Cette démarche s’inscrit, faut-il le souligner, en droite ligne avec le discours développé, en maintes occasions, par chef de l’Etat qui n’avait pas manqué d’appeler les citoyens algériens à défendre les acquis et les réalisations et à demeurer vigilants face aux bouleversements qui secouent le monde et qui affectent de nombreux pays de notre région. L’Algérie qui a pu sauvegarder sa stabilité, sa sécurité et sa souveraineté, milite en faveur d’un monde de paix et de stabilité notamment dans son environnement arabo-africain et déploie, à cet égard, de sérieux efforts pour apporter des solutions aux conflits et unifier les rangs afin que la paix et la stabilité règnent dans notre espace au profit des peuples de la région.
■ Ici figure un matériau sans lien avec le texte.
(* ===== verification/Cache.v ===== *)
(** * util/cache: the LRU cache

    Models [LRUCache] and [ShardedLRUCache] of src/util/cache.cc over the heap
    of HandleTable.v.  Memory comes from a counter, and a deleter call is
    recorded with its arguments.  Reading freed memory, and a failing
    assertion, is [None].

    The reference is a cache of three lists of entries: those in the cache and
    not in use, oldest first; those in the cache and in use; and those erased
    but still in use.  A run of operations on the code's cache gives what the
    run gives on the reference. *)

From stdpp Require Import gmap.
From S2P Require Import Prelude Coding Comparator Bloom HandleTable.

Section LRUCache.
Context {V D : Type}.
Notation Heap := (Heap V D).

Record LRUCache := mkCache {
  capacity_ : Z;
  usage_ : Z;
  heap_ : Heap;
  table_ : HandleTable;
  malloc_ : Z;
  deleted_ : list (D * bytes * V);
}.

Definition with_heap (h : Heap) (c : LRUCache) : LRUCache :=
  mkCache (capacity_ c) (usage_ c) h (table_ c) (malloc_ c) (deleted_ c).
Definition with_table (h : Heap) (t : HandleTable) (c : LRUCache) : LRUCache :=
  mkCache (capacity_ c) (usage_ c) h t (malloc_ c) (deleted_ c).
Definition with_usage (u : Z) (c : LRUCache) : LRUCache :=
  mkCache (capacity_ c) u (heap_ c) (table_ c) (malloc_ c) (deleted_ c).

(** The constructor and [SetCapacity]: two empty circular lists. *)
Definition LRUCache_new (capacity : Z) : LRUCache :=
  mkCache capacity 0 (mkHeap {[lru_head := lru_head; in_use_head := in_use_head]} {[lru_head := lru_head; in_use_head := in_use_head]} ∅ ∅)
    HandleTable_new 3 [].

Definition with_refs (n : Z) (e : LRUHandle V D) : LRUHandle V D :=
  mkHandle (h_value e) (h_deleter e) (h_charge e) (h_key e) (h_in_cache e) n (h_hash e).
Definition out_of_cache (e : LRUHandle V D) : LRUHandle V D :=
  mkHandle (h_value e) (h_deleter e) (h_charge e) (h_key e) false (h_refs e) (h_hash e).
Le chef de l’Etat s’est dit «convaincu que les enfants de notre peuple sauront conjuguer leurs efforts en faveur de l’ancrage des valeurs de démocratie et de justice sociale, de l’approfondissement des principes de liberté individuelle et collective et de la promotion de la femme en s’attelant au travail dans tous les domaines de développement afin de se prémunir des crises économiques et financières qui marquent les relations entre les pays». Pour le chef de l’Etat, les tentatives de déstabilisation visent à semer la culture du doute et à pousser les populations à nuire à l’Etat de leur pays.